La caída del imperio
En sesenta extraordinarias fotografías y textos, retratan con fidelidad un sueño americano convertido en ocasiones en verdadera pesadilla
La decadencia española coincidió con un notable esplendor cultural, capaz de inmortalizar en el arte o las letras ese progresivo declive que transformó a una pujante superpotencia en una nación irrelevante. Parte de nuestro glorioso Siglo de Oro cubre esta etapa, al igual que un Barroco que trataba de ocultar a golpe de recargados ornamentos un contexto social paupérrimo. Aunque ahora lo nieguen sus orgullosos súbditos, existen otros imperios que han seguido ese mismo ocaso, o continúan inmersos en él, haciendo de ese desplome materia de una insuperable literatura o música. Es el caso norteamericano, con tendencias artísticas estimables y comerciales, pero de indudable tono crepuscular.
Dos relevantes observadores del universo estadounidense, Gerardo Piña-Rosales y Daniel R. Fernández, han puesto sus plumas y cámaras al servicio de esa cruda realidad. En sesenta extraordinarias fotografías y textos, retratan con fidelidad un sueño americano convertido en ocasiones en verdadera pesadilla. Su libro Instantáneas a dos voces, en el que Piña glosa las imágenes de Fernández y viceversa, detalla el desmoronamiento de una sociedad sin más señor que el dinero, y en el que los descartados solo cuentan para la creación literaria, como por cierto también sucedía en la picaresca setecentista, en pleno repliegue de nuestro apogeo imperial.
Aunque una imagen valga más que mil palabras, en esta obra lo escrito sobre ellas permite incrementar en otras mil esa descripción de la verdad que esconden unas calles cada vez más hispanounidenses. El mayor porcentaje de extravagancias y excentricidades que salen en sus páginas, sin embargo, no las protagonizan hispanos, sino gringos desnortados en entornos sin demasiado futuro, orden ni concierto, en el que el todo vale lleva décadas erosionando los cimientos de un país que paradójicamente continúa imprimiendo en sus dólares la frase «en Dios confiamos».
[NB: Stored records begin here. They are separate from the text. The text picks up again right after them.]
Lemma add_peers_keys peers e k : is_Some (add_peers peers e !! k) → is_Some (e !! k) ∨ k ∈ peers.
Proof.
  unfold add_peers. revert e. induction peers as [|p peers IH]; intros e; [by left|]. simpl. intros H%IH.
  destruct (p ==s ""); [destruct H; auto; right; by right|].
  destruct (e !! p) eqn:E; [destruct H; auto; right; by right|]. rewrite lookup_insert_is_Some in H.
  destruct H as [[<-|[_ ?]]|?]; [right; left|by left|right; by right].
Qed.

(** End points are only added. *)
Lemma foldl_bridge {X} k (f : gmap string json → X → gmap string json) l m :
  (∀ m x, is_Some (m !! k) → is_Some (f m x !! k)) → is_Some (m !! k) → is_Some (foldl f m l !! k).
Proof. intros Hf. revert m. induction l as [|x l IH]; intros m Hm; [done|]. simpl. auto. Qed.
Lemma insert_grows (m : gmap string json) k n v : is_Some (m !! k) → is_Some (<[n := v]> m !! k).
Proof. rewrite lookup_insert_is_Some. destruct (decide (n = k)); auto. Qed.

(** Encoded end points are decoded as they were. *)
Lemma decode_encoded_endpoints (e : gmap string json) :
  decode_endpoints None (marshal_map {["EndpointsConfig" := marshal_map e]}) = (Some e, true).
Proof.
  unfold marshal_map at 1. rewrite map_to_list_singleton. cbn [merge_sort].
  change (merge_sort key_le [("EndpointsConfig", marshal_map e)]) with [("EndpointsConfig", marshal_map e)].
  unfold decode_endpoints, decode_struct, field, field_ok. cbn [foldl forallb fst snd].
  replace (key_is "EndpointsConfig" "EndpointsConfig") with true by (by vm_compute).
  unfold marshal_map, decode_raw_map. cbn [fst snd andb default].
  change (foldl (λ (m : gmap string json) (kv : string * json), <[kv.1:=kv.2]> m) ∅ (merge_sort key_le (map_to_list e)))
    with (obj_map (merge_sort key_le (map_to_list e))).
  by rewrite obj_map_marshal.
Qed.

Definition network_members : list string := ["HostConfig"; "NetworkingConfig"].
Lemma admitted_save env id r d :
  url_Path (rq_URL r) = "/images/get" →
  checkOwnershipPreRequest env id ActionSave r d = (_ ← check_image_read env id ActionSave r; mret r) d.
Proof.
  intros Hp. unfold checkOwnershipPreRequest, check_container. rewrite Hp.
  replace (ExtractContainerID "/images/get") with "" by (by vm_compute). unfold mbind, M_bind, when.
  cbn -[check_image_read]. destruct (check_image_read env id ActionSave r d) as [[[]| |] d1]; done.
Qed.

(** [docker save] of several images is decided by the first.  With two names
    in the query the check gives the verdict of the first alone, whatever the
    second names, while the daemon is asked for both. *)
Theorem save_checks_the_first_name env id a b d :
  str_forallb query_plain a = true → str_forallb query_plain b = true →
  let both := plain_request "GET" "/images/get" ("names=" +:+ a +:+ "&names=" +:+ b) EmptyBody in
  let first := plain_request "GET" "/images/get" ("names=" +:+ a) EmptyBody in
  url_Query (rq_URL both) = [("names", a); ("names", b)] ∧
  (checkOwnershipPreRequest env id ActionSave both d).2 = (checkOwnershipPreRequest env id ActionSave first d).2 ∧
  match (checkOwnershipPreRequest env id ActionSave first d).1 with
  | Pass _ => (checkOwnershipPreRequest env id ActionSave both d).1 = Pass both
  | Reject r => (checkOwnershipPreRequest env id ActionSave both d).1 = Reject r
  | Crash => False
  end.
Proof.
  intros Ha Hb both first.
  assert (url_Query (rq_URL both) = [("names", a); ("names", b)]) as Hq.
  { unfold url_Query. cbn [rq_URL url_RawQuery plain_request both].
    change ("names=" +:+ a +:+ "&names=" +:+ b) with ("names" +:+ "=" +:+ a +:+ "&" +:+ "names" +:+ "=" +:+ b).
    rewrite ParseQuery_cons, ParseQuery_pair by done. done. }
  assert (url_Query (rq_URL first) = [("names", a)]) as Hq1.
  { unfold url_Query. cbn [rq_URL url_RawQuery plain_request first].
    change ("names=" +:+ a) with ("names" +:+ "=" +:+ a). by apply ParseQuery_pair. }
  assert (check_image_read env id ActionSave both d = check_image_read env id ActionSave first d) as Hr.
  { unfold check_image_read, image_ref_of. rewrite Hq, Hq1. done. }
  split; [done|]. rewrite !admitted_save by done. unfold mbind, M_bind. rewrite Hr.
  assert ((check_image_read env id ActionSave first d).1 ≠ Crash) as Hc.
  { unfold check_image_read, mbind, M_bind, ask. by repeat case_match. }
  destruct (check_image_read env id ActionSave first d) as [[[]|rj|] d1]; done.
Qed.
Ese lema llevó un buen día a un policía yanqui a bajarse de su Harley para pedirme que le enseñara una moneda o billete de euro. Saqué uno del bolsillo, se lo entregué, se quedó mirándolo un buen rato por ambos lados y al final me lo devolvió sentenciando muy campanudo: «ese dinero de ustedes es diabólico, porque no pone nada de Dios, a diferencia del nuestro». Ese guardia no sale en el libro que comento, pero debiera hacerlo por pensar así en un lugar en donde las cosas han cambiado tanto en las últimas décadas y hacia derroteros contrarios a los que él defiende, de retorno a unos principios en los que se inspiraban los padres fundadores, cada vez más arrinconados.
Como los vientos norteamericanos suelen alcanzar rápido al resto de Occidente, al controlar la industria del entretenimiento y dictar con ella las modas y costumbres a que debemos atenernos con marcialidad, desde hace años asistimos a la agonía de un modelo considerado en su día la quintaesencia del éxito, y que se tambalea en la actualidad en un océano de insustancialidad y completa pérdida de referentes.
Esta deriva comenzó cebándose primero con la institución familiar, potenciando alternativas que solo han conducido a la multiplicación del número de terapeutas encargados de atenuar sus aciagas consecuencias. Lo siguiente ha sido la moral, auténtica obsesión de una cultura de la cancelación extendida como la espuma por el medio académico, encantado de ese deplorable totalitarismo. Y el objetivo final ha sido la política, introduciendo en ella, como nunca se había producido antes en Estados Unidos, una banalidad de auténtica vergüenza ajena, de la que cuesta creer que dependan tantísimos dilemas a lo largo y ancho de este mundo.
Solo en una sociedad descentrada cabrían propuestas y candidatos como los que lideran las formaciones mayoritarias, con independencia de sus mejores o peores condiciones personales. Algo así apunta, desde luego, al atardecer de un sistema que no tardará en llevarse por delante, si no lo ha hecho ya, un estilo americano que se aleja bastante de aquella brillante meta centrada en la «vida, la libertad y la búsqueda de la felicidad» que quedó plasmada en 1776 en la gran Declaración de Filadelfia.
Piña-Rosales y Fernández, privilegiados testigos de este trágico hundimiento, llevan décadas escribiéndolo y fotografiándolo con primor. Y han logrado embellecerlo hasta extremos insospechados, porque la fealdad de un naufragio puede a veces resultar bastante atractiva.